═══ PROVIDED MATERIAL
(** X13.  A scroll never scrolls horizontally: the only robot calls it can
    make are a move to [(x, y)], when both coordinates are given, and one
    [scrollMouse(0, d)] where [d] is [-amount] for the directions [up]
    and [left] and [amount] for any other.  When the executor acts, the
    robot does not throw and a coordinate is missing, that scroll is the
    one robot call made and the result is the success
    [{direction, amount}], with the amount 3 when none was given. *)
Theorem scroll_is_vertical `{JsRuntime} (ex : ActionExecutor.t)
  (direction amount x y : JsValue) (w : World) :
  let amount' := default_param amount (JNum 3) in
  let d := if js_is_str direction "up" || js_is_str direction "left"
           then js_neg amount' else amount' in
  frame (scroll_robot_event direction amount' x y) w
    (ActionExecutor.scroll ex direction amount x y w).1
  /\ (acting ex -> robot_reliable ex ->
      ActionExecutor.has_coordinates x y = false ->
      exists w',
        ActionExecutor.scroll ex direction amount x y w
        = (w', Returned {| success := true; actionType := SCROLL; error := None;
                           data := JObj [("direction", direction);
                                         ("amount", amount')] |})
        /\ trace w' = trace w ++ [EvRobot (scrollMouse (JNum 0) d)]).
Proof.
  intros amount' d. split.
  - unfold ActionExecutor.scroll. fold amount'.
    destruct (_ && negb _); [apply frame_refl|].
    apply fr_executeWithSafety, scroll_actionFunc_events.
  - intros Hact Hrob Hxy. unfold ActionExecutor.scroll. fold amount'.
    rewrite Hxy. simpl.
    destruct (executeWithSafety_acting ex
                (ActionExecutor.scroll_actionFunc ex direction amount' x y)
                SCROLL w Hact) as (w1 & Ht & ->).
    unfold ActionExecutor.scroll_actionFunc. rewrite Hxy.
    rewrite !bind_eq. unfold ret at 1. rewrite bind_eq.
    rewrite robot_call_reliable by assumption.
    eexists. split; [reflexivity|]. simpl. by rewrite Ht.
Qed.

(** Scrolling left by 5 with the free executor calls [scrollMouse(0, -5)]. *)
Lemma scroll_is_vertical_witness :
  exists w',
    (@ActionExecutor.scroll stub_runtime free_executor ScrollDirection.LEFT
       (JNum 5) JUndefined JUndefined init_world).1 = w'
    /\ trace w' = [EvRobot (scrollMouse (JNum 0) (JNum (-5)))].
Proof.
  destruct (@scroll_is_vertical stub_runtime free_executor ScrollDirection.LEFT
              (JNum 5) JUndefined JUndefined init_world) as [_ Hex].
  destruct Hex as (w' & Hrun & Ht).
  - reflexivity.
  - intros w c. reflexivity.
  - reflexivity.
  - exists w'. rewrite Hrun. split; [reflexivity|exact Ht].
Defined.

Lemma repeat_robot_call ex c n :
  robot_reliable ex ->
  forall w,
  exists w',
    repeat_M n (ActionExecutor.robot_call ex c) w = (w', Returned tt)
    /\ trace w' = trace w ++ replicate n (EvRobot c).
Proof.
  intros Hr. induction n as [|n IH]; intros w; simpl.
  - exists w. by rewrite app_nil_r.
  - rewrite bind_eq, robot_call_reliable by assumption.
    destruct (IH (log (EvRobot c) w)) as (w' & -> & Ht).
    exists w'. split; [reflexivity|]. rewrite Ht. simpl. by rewrite <- app_assoc.
Qed.

(** X14.  When the executor acts, the robot does not throw and the
    coordinates pass the region check, a click moves the mouse to
    [(x, y)] and then calls [mouseClick(button)] once per requested click,
    not at all when the number of clicks is zero or negative; the button
    is [left] and the number of clicks 1 when they are not given, and
    [doubleClick] makes two left clicks. *)
Theorem click_repeats `{JsRuntime} (ex : ActionExecutor.t)
  (x y button clicks : JsValue) (n : Z) (w : World) :
  acting ex -> robot_reliable ex ->
  ActionExecutor.checkAllowed ex x y = true ->
  let button' := default_param button MouseButton.LEFT in
  let clicks' := default_param clicks (JNum 1) in
  ToNumber clicks' = Some n ->
  (exists w',
     ActionExecutor.click ex x y button clicks w
     = (w', Returned {| success := true; actionType := CLICK; error := None;
                        data := JObj [("x", x); ("y", y); ("button", button');
                                      ("clicks", clicks')] |})
     /\ trace w' = trace w ++ EvRobot (moveMouse x y)
                     :: replicate (Z.to_nat n) (EvRobot (mouseClick button')))
  /\ (exists w',
        (ActionExecutor.doubleClick ex x y w).1 = w'
        /\ trace w' = trace w ++ [EvRobot (moveMouse x y);
                                  EvRobot (mouseClick MouseButton.LEFT);
                                  EvRobot (mouseClick MouseButton.LEFT)]).
Proof.
  intros Hact Hrob Hok button' clicks' Hn.
  assert (Hclick : forall b c m w0,
            ToNumber c = Some m ->
            exists w',
              ActionExecutor.executeWithSafety ex
                (ActionExecutor.click_actionFunc ex x y b c) CLICK w0
              = (w', Returned {| success := true; actionType := CLICK;
                                 error := None;
                                 data := JObj [("x", x); ("y", y); ("button", b);
                                               ("clicks", c)] |})
              /\ trace w' = trace w0 ++ EvRobot (moveMouse x y)
                              :: replicate (Z.to_nat m) (EvRobot (mouseClick b))).
  { intros b c m w0 Hm.
    destruct (executeWithSafety_acting ex
                (ActionExecutor.click_actionFunc ex x y b c) CLICK w0 Hact)
      as (w1 & Ht & ->).
    unfold ActionExecutor.click_actionFunc. rewrite Hm.
    rewrite bind_eq, robot_call_reliable by assumption.
    rewrite bind_eq.
    destruct (repeat_robot_call ex (mouseClick b) (Z.to_nat m) Hrob
                (log (EvRobot (moveMouse x y)) w1)) as (w2 & -> & Ht2).
    eexists. split; [reflexivity|]. simpl. rewrite Ht2. simpl.
    rewrite Ht. by rewrite <- app_assoc. }
  split.
  - unfold ActionExecutor.click. fold button' clicks'. rewrite Hok. simpl.
    by apply Hclick.
  - unfold ActionExecutor.doubleClick, ActionExecutor.click. rewrite Hok. simpl.
    destruct (Hclick MouseButton.LEFT (JNum 2) 2%Z w eq_refl) as (w' & Hrun & Ht).
    unfold default_param. simpl. exists w'. rewrite Hrun. by split.
Qed.

(** Three right clicks at (10, 20) with the free executor. *)
Lemma click_repeats_witness :
  trace (@ActionExecutor.click stub_runtime free_executor (JNum 10) (JNum 20)
           MouseButton.RIGHT (JNum 3) init_world).1
  = [EvRobot (moveMouse (JNum 10) (JNum 20));
     EvRobot (mouseClick MouseButton.RIGHT);
     EvRobot (mouseClick MouseButton.RIGHT);
     EvRobot (mouseClick MouseButton.RIGHT)].
Proof.
  destruct (@click_repeats stub_runtime free_executor (JNum 10) (JNum 20)
              MouseButton.RIGHT (JNum 3) 3%Z init_world)
    as [(w' & Hrun & Ht) _].
  - reflexivity.
  - intros w c. reflexivity.
  - reflexivity.
  - reflexivity.
  - rewrite Hrun. exact Ht.
Defined.

(** X15.  With an allowed region configured, a [mouseMove] or [click]
    whose [x] or [y] does not convert to a number ([undefined] when the
    coordinate is missing, NaN, an object) is refused like coordinates
    outside the region: it fails, the error prints the values as given,
    and the world is untouched.  Without a region every coordinate
    passes the check. *)
Theorem region_refuses_non_numbers `{JsRuntime} (ex : ActionExecutor.t) :
  (forall r x y w,
     ActionExecutor.allowedRegion ex = Some r ->
     ToNumber x = None \/ ToNumber y = None ->
     ActionExecutor.mouseMove ex x y w
     = (w, Returned (ActionExecutor.outside_allowed_region MOUSE_MOVE x y))
     /\ forall button clicks,
          ActionExecutor.click ex x y button clicks w
          = (w, Returned (ActionExecutor.outside_allowed_region CLICK x y)))
  /\ (ActionExecutor.allowedRegion ex = None ->
      forall x y, ActionExecutor.checkAllowed ex x y = true).
Proof.
  split.
  - intros r x y w Hr Hnan.
    assert (Hc : ActionExecutor.checkAllowed ex x y = false).
    { unfold ActionExecutor.checkAllowed, num_le_js, js_le_num. rewrite Hr.
      destruct Hnan as [-> | ->]; simpl; [reflexivity|].
      by rewrite !andb_false_r. }
    unfold ActionExecutor.mouseMove, ActionExecutor.click. rewrite Hc. by split.
  - intros Hr x y. unfold ActionExecutor.checkAllowed. by rewrite Hr.
Qed.

(** A click without coordinates is refused by the executor restricted to
    a region. *)
Lemma region_refuses_non_numbers_witness :
  @ActionExecutor.click stub_runtime region_executor JUndefined JUndefined
    JUndefined JUndefined init_world
  = (init_world,
     Returned {| success := false; actionType := CLICK;
                 error := Some "Coordinates (undefined, undefined) outside allowed region";
                 data := JUndefined |}).
Proof.
  destruct (@region_refuses_non_numbers stub_runtime region_executor) as [Href _].
  destruct (Href region_100_100_800_600 JUndefined JUndefined init_world eq_refl
              (or_introl eq_refl)) as [_ Hclick].
  apply Hclick.
Defined.

(** X16.  When the executor acts, typing a text that is [undefined] or
    [null] fails: the robot is handed the value once, and the result is a
    failed one, carrying the error of the robot if it threw and otherwise
    the TypeError raised by reading the length of the text. *)
Theorem typeText_without_text_fails (ex : ActionExecutor.t) (text : JsValue)
  (w : World) :
  acting ex ->
  text = JUndefined \/ text = JNull ->
  exists w' e,
    ActionExecutor.typeText ex text w
    = (w', Returned {| success := false; actionType := TYPE; error := Some e;
                       data := JUndefined |})
    /\ trace w' = trace w ++ [EvRobot (typeString text)].
Proof.
  intros Hact Htext. unfold ActionExecutor.typeText.
  destruct (executeWithSafety_acting ex (ActionExecutor.typeText_actionFunc ex text)
              TYPE w Hact) as (w1 & Ht & ->).
  unfold ActionExecutor.typeText_actionFunc. rewrite bind_eq.
  unfold ActionExecutor.robot_call.
  destruct (ActionExecutor.robot ex w1 (typeString text)) as [e|].
  - eexists _, e. split; [reflexivity|]. simpl. by rewrite Ht.
  - rewrite bind_eq.
    destruct Htext as [-> | ->]; simpl; eexists _, _;
      (split; [reflexivity|]); simpl; by rewrite Ht.
Qed.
══════
**DESCRIPTION OF THE TASK**. Please make an exact copy of the lines above from the line with "rewrite !bind_eq. unfold" through the line with "(@ActionExecutor.scroll stub_runtime free_executor", both ends included.

**TASK ANSWER**.
    rewrite !bind_eq. unfold ret at 1. rewrite bind_eq.
    rewrite robot_call_reliable by assumption.
    eexists. split; [reflexivity|]. simpl. by rewrite Ht.
Qed.

(** Scrolling left by 5 with the free executor calls [scrollMouse(0, -5)]. *)
Lemma scroll_is_vertical_witness :
  exists w',
    (@ActionExecutor.scroll stub_runtime free_executor ScrollDirection.LEFT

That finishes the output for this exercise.